Für Kenner ist die bekannt gewordene Absicht des Einstiegs eines Finanzinvestors ein Déjà-vu. 2002 veräußerte die Babcock AG die Mehrheit an der HDW an den amerikanischen Finanzinvestor One Equity Partners (OEP). Unter Einwirken der damaligen Bundesregierung konnte der Rückkauf der Anteile erfolgen und die HDW mit ThyssenKrupp fusionieren. Im Januar 2005 wurde HDW eine Tochter der thyssenkrupp Marine Systems AG. Seit Dezember 2012 firmiert das Konstrukt als tkMS GmbH.

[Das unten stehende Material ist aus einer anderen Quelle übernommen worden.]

(* ===== verification/Dedup.v ===== *)
(** * The serial encoder and the decoder of dedup (pthread/encoder.c without
    ENABLE_PTHREADS, decoder.c, util.c, dedupdef.h)

    The encoder reads its input in blocks, cuts it at Rabin anchors, and writes
    each piece once, compressed, and after that only its digest; the decoder
    replaces each digest by the piece that had it.  The digest and the compression
    library are arguments, and so are [read] and [write] of the system. *)
From stdpp Require Import gmap.
From S2P Require Import Prelude Rabin Hashtable.

(** ** Results: a value, an exit with an error, or a loop that did not end *)
Inductive res (A : Type) := Ok (a : A) | Exit_trace | Stuck.
Arguments Ok {A} _.
Arguments Exit_trace {A}.
Arguments Stuck {A}.

Definition res_bind {A B} (x : res A) (f : A -> res B) : res B :=
  match x with Ok a => f a | Exit_trace => Exit_trace | Stuck => Stuck end.
Notation "'let!' p := x 'in' k" := (res_bind x (fun p => k))
  (at level 10, p pattern, x at level 100, k at level 200) : c_scope.

(** ** dedupdef.h, sha.h *)
Definition CHECKBIT := 123456.
Definition SHA1_LEN := 20.
Definition TYPE_FINGERPRINT := 0.
Definition TYPE_COMPRESS := 1.
Definition TYPE_ORIGINAL := 2.
Definition MAXBUF := 128 * 1024 * 1024.
Definition SSIZE_MAX := 2 ^ 63 - 1.
Definition COMPRESS_GZIP := 0.
Definition COMPRESS_BZIP2 := 1.
Definition COMPRESS_NONE := 2.
Definition UNCOMPRESS_BOUND := 10000000.

(** [chunk_t], with the contents of its two buffers. *)
Record chunk_t := Chunk {
  isDuplicate : bool;
  sha1 : list Z;
  uncompressed_data : list Z;
  compressed_data : list Z
}.

Definition len (l : list Z) : Z := Z.of_nat (length l).

(** The first [n] bytes of a list and the rest, counting in [Z]. *)
Fixpoint ztake (n : Z) (l : list Z) : list Z :=
  match l with [] => [] | b :: l => if n <=? 0 then [] else b :: ztake (n - 1) l end.
Fixpoint zdrop (n : Z) (l : list Z) : list Z :=
  match l with [] => [] | b :: l' => if n <=? 0 then l else zdrop (n - 1) l' end.

(** ** util.c *)
Section Util.
(** What [read] and [write] return when [rem] bytes are left in the file and [req]
    are asked for: a count, 0 at the end of the file, -1 for an error; for [write],
    also whether [errno] is EINTR or EAGAIN. *)
Context (read : Z -> Z -> Z) (write : Z -> Z * bool).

Anfang 2017 wurde Atlas Elektronik gänzlich in den thyssenkrupp-Konzern integriert. Zuvor hielten die Essener 51 Prozent. Im Oktober des gleichen Jahres gründete die tkMS-Tochter Atlas Elektronik mit der norwegischen Kongsberg ein Joint Venture, kta naval systems. Die Hälfte der Anteile des Gemeinschaftsunternehmens werden jeweils von beiden Mutterhäusern gehalten.
Mit dem italienischen Schiffbauer Fincantieri kooperiert tkMS im U-Bootbau. Im Dezember 2020 traf thyssenkrupp Marine Systems mit dem Triester Schiffbauer eine Übereinkunft für den Lizenzbau zweier U-Boote der Klasse U212A für die italienische Marine. Zwischen 2006 und 2017 hat Fincantieri bereits vier Boote der Klasse U212A mit Unterstützung von thyssenkrupp Marine Systems an die Marina Militare geliefert. Nun kommen zwei U-Booten der neuen Generation hinzu.